Ozzy Osbourne: Ordinary Man

Es ist noch gar nicht lange her, da erschütterte das falsche Gerücht die Rock-Welt, Ozzy Osbourne habe nicht mehr lange zu leben. Doch wie das so ist bei Totgesagten: Sie leben bekanntlich länger. Jetzt bringt Ozzy ein neues Album auf den Markt.

Der 71-jährige britische Kultrocker, der vor Kurzem seine Parkinson-Erkrankung öffentlich gemacht hat, musste die geplante große (zweite) Abschieds-Tournee schon mehrfach verschieben. Die geplanten Termine in Europa im Herbst sollen aber stattfinden. Wenn alles gut geht, hat er dann auch Songs der Platte „Ordinary Man“ im Live-Gepäck. Es ist das erste Soloalbum des Black-Sabbath-Frontmanns seit „Scream“ vor einem Jahrzehnt, und es erscheint sieben Jahre nach dem letzten Bandalbum „13“.

Diesmal hat Ozzy mit Hochkarätern zusammengearbeitet: Duff McKagan von Guns N’Roses half am Bass aus, Chad Smith von den Red Hot Chili Peppers am Schlagzeug. Und dann gibt es mit McKagans Bandkollegen Slash, Tom Morello von Rage Against The Machine und Sir Elton John sowie noch ein paar ziemlich bekannte Gastmusiker.

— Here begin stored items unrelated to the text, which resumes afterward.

(** C30: An imported receipt and an imported persistence attestation are what their
    references address and their files hold; the attestation is the one inside the receipt.
    They are verified exactly when the signer's key is trusted and the signature - for an
    attestation both signatures - is good under it, failed when the key is trusted and it is
    not, and unverified when the key is not trusted. *)
Theorem receipt_imported now b pb n pn :
  ImportReceipt marshal_stage UnmarshalReceipt MarshalPersistence ReadFile GetTrustedSignerPublicKey now b = Ok n ->
  ImportPersistence marshal_stage UnmarshalReceipt UnmarshalPersistence ReadFile GetTrustedSignerPublicKey now pb = Ok pn ->
  pbReceiptReference pb = rbReference b -> pbReceiptPath pb = rbPath b ->
  anchored n ActionReceiptReferencePrefix /\ anchored pn ReceiptPersistenceReferencePrefix /\
  exists r a, UnmarshalReceipt (enCanonicalBytes n) = Ok r /\ UnmarshalPersistence (enCanonicalBytes pn) = Ok a /\
    rcAttestation r = Some a /\ enTransactionID n = rcTransactionId r /\ enTransactionID pn = rcTransactionId r /\
    (exists body, MarshalPersistence a = Ok body /\ enReferences n = [ContentReferenceForBody ReceiptPersistenceReferencePrefix body]) /\
    status_of (fun key => is_ok (VerifyActionReceiptSignature marshal_stage (Some r) key))
      StatusUnverified (rcSignerKeyId r) (enVerificationStatus n) /\
    status_of (fun key => is_ok (VerifyActionReceiptSignature marshal_stage (Some r) key) &&
                          is_ok (VerifyReceiptPersistenceAttestation (Some r) key))
      StatusUnverified (rcSignerKeyId r) (enVerificationStatus pn).
Proof.
  intros H Hp Href Hpath. unfold ImportReceipt in H. apply require_bind_Ok in H as [Hb H].
  destruct (readCanonicalReceipt _ _ b) as [[r [body digest]]|] eqn:Hr; [|done]. cbn [rbind] in H.
  destruct (readCanonicalReceipt_Ok _ _ _ _ Hb Hr) as ((Hf & -> & Hid) & Hv & Hu).
  destruct (verifyAssessedReceiptSignature _ _ _ r) as [v|] eqn:Hvd; [|done]. cbn [rbind] in H.
  destruct (receipt_references _ r) as [refs|] eqn:Hrefs; [|done]. injection H as <-.
  unfold ImportPersistence in Hp. apply require_bind_Ok in Hp as [Hpb Hp].
  match type of Hp with context [readCanonicalReceipt _ _ ?b'] => destruct (readCanonicalReceipt UnmarshalReceipt ReadFile b') as [[r2 [body2 digest2]]|] eqn:Hr2 end; [|done].
  cbn [rbind] in Hp. apply readCanonicalReceipt_Ok in Hr2 as ((Hf2 & _ & Hid2) & _ & Hu2); [|by apply andb_true_iff in Hpb as [_ ?]].
  cbn [rbPath rbReference] in Hf2, Hid2. rewrite Hpath, Hf in Hf2. injection Hf2 as <-. rewrite Hu in Hu2. injection Hu2 as <-.
  destruct (readCanonicalPersistence _ _ pb) as [[a [pbody pdigest]]|] eqn:Hpr; [|done]. cbn [rbind] in Hp.
  destruct (readCanonicalPersistence_Ok _ _ _ _ Hpb Hpr) as ((Hpf & -> & Hpid) & Hpv & Hpu).
  apply require_bind_Ok in Hp as [Hm Hp]. apply andb_true_iff in Hm as [Hm _]. apply andb_true_iff in Hm as [Ha Ht].
  apply bool_decide_eq_true in Ha. apply String.eqb_eq in Ht.
  destruct (verifyAssessedPersistence _ _ _ r) as [pv|] eqn:Hpvd; [|done]. injection Hp as <-. unfold anchored. cbn.
  split; [done|]. split; [done|]. exists r, a. split_and!; try done.
  - unfold receipt_references in Hrefs. rewrite Ha in Hrefs. destruct (MarshalPersistence a) as [t|]; [|done]. injection Hrefs as <-. by exists t.
  - by eapply status_of_key.
  - by eapply (status_of_key (fun key => _ && _)).
Qed.
End exactness.

(** ** A concrete import *)

#[local] Existing Instance toy_ed25519.

Definition ex_auditor_id : string := hex_encode (ed_public "auditor").
Definition ex_attestation (signature hash : string) : CommitmentAttestation := {|
  caTransactionId := "tx-1"; caTransactionHash := "th"; caPriorCommitmentHash := ""; caStateRootAtCommit := "root";
  caL2SignatureDigest := ""; caWardenIntentSignatureDigest := "w"; caHumanSignatureDigest := ""; caActionType := "EXECUTE_COMMAND";
  caTargetResource := "host"; caCommittedAtUnixMs := 1700000001000; caAuditorKeyId := ex_auditor_id; caSignature := signature;
  caHash := hash |}.
Definition ex_sealed : CommitmentAttestation :=
  let payload := CanonicalizeCommitmentAttestation (ex_attestation "" "") in
  ex_attestation (hex_encode (ed_sign "auditor" payload)) (sha256_hex payload).

(** Files and keys; the bodies stand for the canonical JSON. *)
Definition ex_files (path : string) : result string :=
  if String.eqb path "c.json" then Ok "sealed" else if String.eqb path "r.json" then Ok "receipt"
  else if String.eqb path "p.json" then Ok "attestation" else Err (Extern "open").
Definition ex_commitments (body : string) : result CommitmentAttestation :=
  if String.eqb body "sealed" then Ok ex_sealed else Err (Extern "protojson").
Definition ex_trust (keyID : string) : result string :=
  if String.eqb keyID ex_auditor_id then Ok (ed_public "auditor") else Err (Sentinel "ErrTrustedSignerKeyNotFound").
Definition ex_no_trust (keyID : string) : result string := Err (Sentinel "ErrTrustedSignerKeyNotFound").

Definition ex_commitment_binding : CommitmentImportBinding := {|
  cbReference := ContentReferenceForBody CommitmentReferencePrefix "sealed"; cbPath := "c.json"; cbScopeID := "s"; cbRunID := "r";
  cbAttemptID := ""; cbScenarioID := ""; cbTransactionID := "tx-1" |}.

Definition ex_import (trust : string -> result string) : result EvidenceNode :=
  ImportCommitment ex_commitments ex_files trust 1700000002000000000%Z ex_commitment_binding.
Definition ex_node : EvidenceNode := match ex_import ex_trust with Ok n => n | Err _ => {|
  enArtifactID := ""; enArtifactType := ""; enSHA256 := ""; enMediaType := ""; enSchemaRef := ""; enProducerIdentity := "";
  enProducedAt := 0%Z; enScopeID := ""; enSourceAdmissionID := ""; enRunID := ""; enAttemptID := ""; enScenarioID := "";
  enTransactionID := ""; enVerificationStatus := StatusPending; enVerifierID := ""; enVerifierVersion := ""; enVerifiedAt := 0%Z;
  enBundlePath := ""; enEncryption := None; enCanonicalBytes := ""; enReferences := [] |} end.

Definition status (r : result EvidenceNode) : option VerificationStatus :=
  match r with Ok n => Some (enVerificationStatus n) | Err _ => None end.

Example ex_statuses : status (ex_import ex_trust) = Some StatusVerified /\ status (ex_import ex_no_trust) = Some StatusUnverified.
Proof. split; vm_compute; reflexivity. Qed.

Lemma commitment_imported_witness :
  anchored ex_files ex_node CommitmentReferencePrefix /\
  exists a, ex_commitments (enCanonicalBytes ex_node) = Ok a /\ validCommitmentAttestation a = true /\
    enTransactionID ex_node = caTransactionId a /\ enTransactionID ex_node = cbTransactionID ex_commitment_binding /\
    enProducerIdentity ex_node = caAuditorKeyId a /\
    let hashed := String.eqb (sha256_hex (CanonicalizeCommitmentAttestation a)) (caHash a) in
    status_of ex_trust (fun key => hashed && commitment_signature_ok key (CanonicalizeCommitmentAttestation a) (caSignature a))
      (if hashed then StatusUnverified else StatusFailed) (caAuditorKeyId a) (enVerificationStatus ex_node).
Proof. apply (commitment_imported ex_commitments ex_files ex_trust 1700000002000000000%Z). vm_compute. reflexivity. Defined.

(** A receipt that was signed and persisted by the key it names. *)
Definition ex_signer_id : string := hex_encode (ed_public "warden").
Definition ex_unsigned (a : option ReceiptPersistenceAttestation) (signature : string) : ActionReceipt := {|
  rcTransactionId := "tx-1"; rcTransactionHash := "th"; rcStatus := STATUS_COMPLETED; rcResultSummary := "done";
  rcStateRootBefore := "root"; rcStateRootAfter := "root2"; rcExecutedAtUnixMs := 1700000001000; rcSignerKeyId := ex_signer_id;
  rcSignature := signature; rcL2Status := LAYER_NOT_REQUIRED; rcL3Status := LAYER_NOT_REQUIRED; rcStages := [];
  rcAttestation := a; rcFailureCode := CODE_UNSPECIFIED; rcEventType := ""; rcActionType := "EXECUTE_COMMAND" |}.
Definition ex_signature : string := match signReceipt toy_marshal "warden" (ex_unsigned None "") with Ok s => s | Err _ => "" end.
Definition ex_persisted : ReceiptPersistenceAttestation :=
  signReceiptPersistenceAttestation "warden" ex_signer_id 1700000001500 (ex_unsigned None ex_signature).
Definition ex_action_receipt : ActionReceipt := ex_unsigned (Some ex_persisted) ex_signature.

Definition ex_receipts (body : string) : result ActionReceipt :=
  if String.eqb body "receipt" then Ok ex_action_receipt else Err (Extern "protojson").
Definition ex_attestations (body : string) : result ReceiptPersistenceAttestation :=
  if String.eqb body "attestation" then Ok ex_persisted else Err (Extern "protojson").
Definition ex_marshal_attestation (a : ReceiptPersistenceAttestation) : result string :=
  if decide (a = ex_persisted) then Ok "attestation" else Err (Extern "protojson").
Definition ex_signer_trust (keyID : string) : result string :=
  if String.eqb keyID ex_signer_id then Ok (ed_public "warden") else Err (Sentinel "ErrTrustedSignerKeyNotFound").

Definition ex_receipt_binding : ReceiptImportBinding := {|
  rbReference := ContentReferenceForBody ActionReceiptReferencePrefix "receipt"; rbPath := "r.json"; rbScopeID := "s"; rbRunID := "r";
  rbAttemptID := ""; rbScenarioID := "" |}.
Definition ex_persistence_binding : PersistenceImportBinding := {|
  pbReference := ContentReferenceForBody ReceiptPersistenceReferencePrefix "attestation"; pbPath := "p.json";
  pbReceiptReference := rbReference ex_receipt_binding; pbReceiptPath := "r.json"; pbScopeID := "s"; pbRunID := "r";
  pbAttemptID := ""; pbScenarioID := "" |}.
Definition ex_receipt_node : EvidenceNode :=
  match ImportReceipt toy_marshal ex_receipts ex_marshal_attestation ex_files ex_signer_trust 7%Z ex_receipt_binding with Ok n => n | Err _ => ex_node end.
Definition ex_persistence_node : EvidenceNode :=
  match ImportPersistence toy_marshal ex_receipts ex_attestations ex_files ex_signer_trust 7%Z ex_persistence_binding with Ok n => n | Err _ => ex_node end.

Example ex_receipt_statuses :
  (enVerificationStatus ex_receipt_node, enVerificationStatus ex_persistence_node) = (StatusVerified, StatusVerified) /\
  enReferences ex_receipt_node = [enArtifactID ex_persistence_node].
Proof. split; vm_compute; reflexivity. Qed.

Es wurde ein typisches Ozzy-Album mit ganz viel Kraft, Tempo und Humor. Bleibt zu hoffen, es möge nicht das letzte und der Titel des dritten Songs „Goodbye“ nicht programmatisch sein. Elf Lieder gibt es zu hören. Am 16. November soll er in der Wiener Stadthalle auftreten.